I reach the base of the
massive trunk and begin my climb. The bark flakes and falls away as
my fingers and toes struggle in the grooves. The whole thing quivers
and groans, the corpses set swaying in macabre anticipation. Climbing
is like going forward, along my own personal timeline. The dead meat near the bottom
used to be my young selves, basically anything that had enough form
to be lassoed with a final bow-tie. Yes, that means teeny tiny little
mes, ill-formed little mes and even strange lumps of something that
would eventually become me. It used to shock me, but now I just
climb.
I climb through my
childhood, my scraped knees, long summers and optimism merging with
my teenage years of mental ill health, good grades and breakdown. I
climb through the years of quiet hope and yet more illness,
aspirations turning to the things that I believed could sustain my
soul and hopefully, me financially, those periods in which I studied
and prepared for being well again, a time when I might put my skills
to use. Times which didn’t really come.
It is at this point
that my head breaks through the rotting canopy of used-to-mes and
reaches the part of the tree that is barren.

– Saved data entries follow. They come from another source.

(* ===== verification/HwParams.v ===== *)
(** * HwParams: the sizes of the device

The parameters of [hw/sys_def.svh] and [hw/HFT_SIM.sv] that the device behind the driver
([Hardware]) and the hardware clock by clock share. *)
From S2P Require Import Prelude.

(** The places of the FIFO of a lane, and of the trade log. *)
Definition FIFO_SZ : Z := 1210.
Definition TRADE_LOG_DEPTH : Z := 8704.
(** The device is visible to processes before its registers are mapped: an
[ioctl] that comes right after [misc_register] dereferences the unmapped base. *)
Theorem ioctl_before_map cmd (s : Dev D) :
  released s -> misc_register_ret = 0 ->
  cmd ∈ [HFT_IOC_DISP_BEGIN_WRITE; HFT_IOC_DISP_BEGIN_DISPATCH; HFT_IOC_DISP_CLEAR_DONE;
         HFT_IOC_LOG_CLEAR; HFT_IOC_DISP_GET_STATUS; HFT_IOC_LOG_GET_INFO] ->
  exists s1, probe_register s = Val 0 s1 /\ registered s1 = true /\ hft_ioctl cmd s1 = Undef.
Proof.
  intros (Hr & Hg & Hv) Hm Hcmd. destruct s as [d u rs vb l rg reg kl]. cbn in *. subst.
  eexists. split; [unfold probe_register, bind, printk, modify, mutex_init, misc_register; cbn;
    rewrite Hm; reflexivity|]. split; [done|].
  repeat (apply elem_of_cons in Hcmd as [->|Hcmd]; [reflexivity|]). by apply not_elem_of_nil in Hcmd.
Qed.

End Properties.
(** The loop variable is [next_print_ms]; the result comes with [*out_final]. *)
Definition wait_trade_done_body (fp : bool) (timeout_ms poll_ms deadline : Z) (out_final : hft_log_info)
    (next_print_ms : Z) : M (Proc W) (Z + Z * hft_log_info) :=
  let! g_stop := gets (fun s => sys_stop (world s)) in
  if (g_stop : bool) then
    tee_printf fp "[progress] interrupted (SIGINT)\n" [] ;;! ret (inr (- EINTR, out_final))
  else
  let! '(rc_st, st) := hft_disp_get_status no_status in
  if negb (rc_st =? 0) then ret (inr (rc_st, out_final)) else
  if state st =? HFT_STATE_IDLE then ret (inr (HFT_ERR_RESET, out_final)) else
  let! '(rc, li) := hft_log_get_info no_info in
  let! t := now_ms in
  let! next_print_ms := throttled_snapshot fp t next_print_ms in
  if (rc =? 0) && negb (trade_done li =? 0) then ret (inr (0, li)) else
  if negb (rc =? 0) && negb (rc =? - EAGAIN) then ret (inr (rc, out_final)) else
  let! late := past timeout_ms deadline in
  if (late : bool) then ret (inr (- ETIMEDOUT, out_final)) else
  let! _ := sleep_ms poll_ms in
  ret (inl next_print_ms).
Lemma push_run lane o s :
  let '(rc, w') := push_answer lane o (world s) in
  hft_disp_push_order lane o s = Val rc (set_world w' s) /\ rc <= 0 /\ later 0 s (set_world w' s).
Proof.
  unfold push_answer, hft_disp_push_order.
  destruct (ioctl_run HFT_IOC_DISP_PUSH_ORDER (user_of (mkPushReq lane o) no_status no_info no_entry) s) as [Hrun Hl].
  rewrite (bind_val _ _ _ _ _ Hrun).
  destruct (sys_ioctl _ _ (world s)) as [[r u] w']. cbn in *. split; [done|]. split; [|done].
  destruct (Z.ltb_spec r 0); lia.
Qed.

(** After refusals only, the order is taken, refused for good, or the time is
over. *)
Definition push_outcome (lane : Z) (o : hft_disp_order) (timeout_ms : Z) s (rc : Z) s' : Prop :=
  (exists w, refused lane o (world s) w /\ push_answer lane o w = (rc, world s') /\
     rc <> - EAGAIN /\ rc <> - EBUSY) \/
  (rc = - ETIMEDOUT /\ refused lane o (world s) (world s') /\ ms (world s) + timeout_ms <= ms (world s')).

Lemma push_body_ok fuel lane o timeout_ms p d s0 s :
  0 <= timeout_ms -> 1 <= p < 2 ^ 31 -> d = ms (world s0) + timeout_ms ->
  (signals (world s0) < fuel)%nat -> later 0 s0 s -> refused lane o (world s0) (world s) ->
  wp (push_blocking_body fuel lane o timeout_ms p d tt)
    (fun r s' => match r with
                 | inl _ => (later 0 s0 s' /\ refused lane o (world s0) (world s')) /\
                            polled d 1000 (world s) (world s')
                 | inr rc => later 0 s0 s' /\ push_outcome lane o timeout_ms s0 rc s'
                 end) no_exit s.
Proof.
  intros Ht Hp -> Hf Hl0 Href. unfold push_blocking_body. apply wp_bind.
  pose proof (push_run lane o s) as Hpush.
  destruct (push_answer lane o (world s)) as [rc w] eqn:Hans. destruct Hpush as (Hrun & Hneg & Hl1).
  eapply wp_val; [exact Hrun|]. clear Hrun.
  assert (Hl : later 0 s0 (set_world w s)) by (by eapply later_then).
  destruct (Z.eqb_spec rc 0) as [->|Hrc].
  { apply wp_ret. split; [done|]. left. exists (world s). done. }
  destruct (negb (rc =? - EAGAIN) && negb (rc =? - EBUSY)) eqn:Hhard.
  { apply wp_ret. split; [done|]. left. exists (world s). split; [done|]. split; [done|]. lia. }
  assert (Hagain : rc = - EAGAIN \/ rc = - EBUSY) by lia.
  eapply wp_mono; [apply (retry_ok timeout_ms _ 1000); [done..|]| |done].
  - intros s2 (_ & Hsig & _). eapply wp_mono; [apply sleep_us_run; [lia|]| |done].
    + destruct Hl as (_ & Hsig1 & _). lia.
    + intros rc' s3 [? Hl3]. split; [done|]. eapply later_weaken; [|exact Hl3]. lia.
  - intros [[]|rc'] s2.
    + intros (_ & Hpolled & Hl2). split; [|destruct Hl1; by eapply polled_after].
      split; [by eapply later_then|]. by eapply refused_push; [| | |apply Hl2].
    + intros (-> & Hms & Hl2). split; [by eapply later_then|]. right. split; [done|].
      split; [|done]. by eapply refused_push; [| | |apply Hl2].
Qed.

A force compels me to
look along one crooked branch to the side, seeing an empty noose
dangling from the very tip. Another one almost complete. I gaze up
the tree and wonder if it’s height hints at my longevity. The
spindly branches fork high enough that they are lost in the luminous
mist. I edge along to the empty slot, the bodies below reflecting all
manner of things: when I shaved my head a week ago, the cut on my
right hand, the deeper blackness that settled beneath my eyes yesterday.
I ease myself down,
hanging from the branch with my fingertips in a manoeuvre that I
could only sustain for mere moments in the other reality. I loop the
noose over my head, as I have done thousands of times before. The sun
reaches ever higher. As I let myself drop and feel the constriction
strangling my throat, my eyes gazing out further, away into the great
plain around me. The last thing I spy are the skeletal shapes of more
trees, each like mine, puncturing the mist with their heavy burdens.
I wake up to find a new
day has broken, memories of the tree already diluting in that special
way that dreams have. It will be there again tonight, waiting for
me to start its next branch. I’ve tried to fight it, to accept it,
to alter it, but there doesn’t seem to be anything I can do to
break the pattern. Until, I guess, the morning when I just won’t
wake up.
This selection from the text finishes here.